I agree that RTO makes no sense if you’re going to spend your entire day in calls. That said, I would actually go a bit further, and argue that distributed teams themselves are a bad idea for that reason.

That then becomes a hiring problem as that's limiting it to one geographic area. If it falls out of favor in 5 or 10 years, it's really hard to move the company. I've seen effective remote teams, but it requires a high degree of independence from everyone. Typically, it's also much harder for people early in their careers.
The pandemic helped me understand the cost of infectious disease and made me realize that I could work effectively remotely and that the cost of in-person on my health wasn't worth it.

I used to live right next to the office, but I wouldn't go today even if I still lived that close. Also, living in a more rural environment is pretty great.

Couldn't agree with you more, and honestly I think you're softballing it here:

> I think it’s pretty lazy to crank out a vibes based article describing specific grievances and generalizing to an entire population.

In that the article doesn't even describe _specific_ grievances, really; we get three quotes in this order:

- A Paul Graham tweet where he says "multiple founders" have changed their minds; the _personal_ opinion he expresses is that "he doubts things will go all the way back to the way they were before Covid, but it looks like they will go most of the way back." Nothing specific mentioned about why the founders changed their minds.

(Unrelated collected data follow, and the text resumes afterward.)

(** A block of proof of stake: an empty coinbase, and a coinstake that turns one coin into a
    thousand. *)
Definition greedy_block : list CTransaction :=
  [mkCTx (leaf 11) (mkTx 1 [mkTxIn (mkOutPoint hash_zero UINT32_MAX) [1; 1] 0 []] [mkTxOut 0 [] (-10)] [] 0);
   mkCTx (leaf 12) (mkTx 1 [mkTxIn (mkOutPoint (leaf 5) 0) [] 0 []] [mkTxOut 0 [] (-10); mkTxOut (1000 * COIN) [81] (-10)] [] 0)].
#[local] Instance no_env : ConnectEnv := {|
  maintenance := false; fVerifyingBlocks := false; IsTransactionInChain := fun _ => None; getDenomination := fun _ => 0;
  ContextualCheckZerocoinSpend := fun _ _ => false; TxOutToPublicCoin := fun _ s => (false, s); ContextualCheckZerocoinMint := fun _ _ => false |}.
Definition greedy_run := Eval vm_compute in
  connect_loop no_curve heights CMainParams 200 true SCRIPT_VERIFY_P2SH false greedy_block sums_zero CValidationState_new ledger.
Lemma nMint_ignores_coinstake_witness : exists a s c, greedy_run = Some (Some a, s, c) /\ nMint 5000 a = 0 /\
  map (fun t : CTransaction => IsCoinStake t) greedy_block = [false; true].
Proof.
  destruct greedy_run as [[[[a|] s] c]|] eqn:E; try (by vm_compute in E). exists a, s, c. split; [done|split; [|by vm_compute]].
  assert (E' : connect_loop no_curve heights CMainParams 200 true SCRIPT_VERIFY_P2SH false greedy_block sums_zero CValidationState_new ledger = Some (Some a, s, c))
    by (rewrite <- E; by vm_compute).
  refine (proj2 (proj2 (proj2 (nMint_ignores_coinstake no_curve heights CMainParams tip one_view 200 SCRIPT_VERIFY_P2SH 5000 true false
    greedy_block CValidationState_new s ledger c a _ ledger_at _ E'))) _); [done|by repeat constructor|by repeat constructor].
Defined.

- A truly stripped-of-context quote from Keith Rabois that gets closest to saying something specific i.e. 'that younger workers “learn by osmosis,” which requires in-person interaction' (false as presented, and if this is a genuine reflection of his opinion then he doesn't actually understand training) and 'supervisors discover hidden talent by watching [younger employees]' (true enough, but presented as a problem with remote work when it's actually not)

- Absolute banger from Sam Altman: “I think definitely one of the tech industry’s worst mistakes in a long time was that everybody could go full remote forever, and startups didn’t need to be together in person and, you know, there was going to be no loss of creativity ... I would say that the experiment on that is over.” - the implied grievance here is that "remote work makes startups less creative" which is, to its' credit, an actual position for which one can make a coherent argument. He may even have gone to the trouble of doing this at some point, for all I know. The rest is pure sophistry, though - "one of the tech industry's worst mistakes ... was that everybody could go full remote forever" is just not an accurate reflection of what actually happened, and if he's exaggerating for effect, then I'd be interested to know what effect he was going for; he's also really softballing the reason why remote work happened in the first place: it wasn't an "experiment," it was a forced response to a world crisis with existential implications!

There's significant overgeneralizing happening here too, as you suggested; at best, you can say that these guys are referring to what's true of _startups specifically_, where they're at least domain experts, but even if their arguments ARE true of startups (and I am deeply skeptical that this is the case) you can't assume that they'll be true of OTHER organizational types.